**What the task asks**
Would you copy every line of the listing below that includes the word "fsrep"?

**Supplied entries**
Lemma begin_first D s :
  fsrep s (a_boot D) [] → l_outstanding (f_log s) = 0 → l_committing (f_log s) = false →
  ∃ s1, on_log begin_op s = Ret tt s1 [] ∧ fsrep s1 (a_boot D) [] ∧ s1 = set_flog (f_log s1) s ∧ txn (f_log s1) = (1, false).
Proof.
  intros Hf Ho Hc. pose proof (fr_log _ _ _ Hf) as Hl. exists (set_flog (set_outstanding 1 (f_log s)) s). split_and!; [| |done|unfold txn; cbn; by rewrite Hc].
  - unfold on_log, zoom. rewrite begin_op_run by apply Hl. unfold admits. rewrite Hc, Ho, (lr_n _ _ _ _ _ Hl). done.
  - destruct Hf. split; try done. by destruct Hl.
Qed.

**Answer area**
  fsrep s (a_boot D) [] → l_outstanding (f_log s) = 0 → l_committing (f_log s) = false →
  ∃ s1, on_log begin_op s = Ret tt s1 [] ∧ fsrep s1 (a_boot D) [] ∧ s1 = set_flog (f_log s1) s ∧ txn (f_log s1) = (1, false).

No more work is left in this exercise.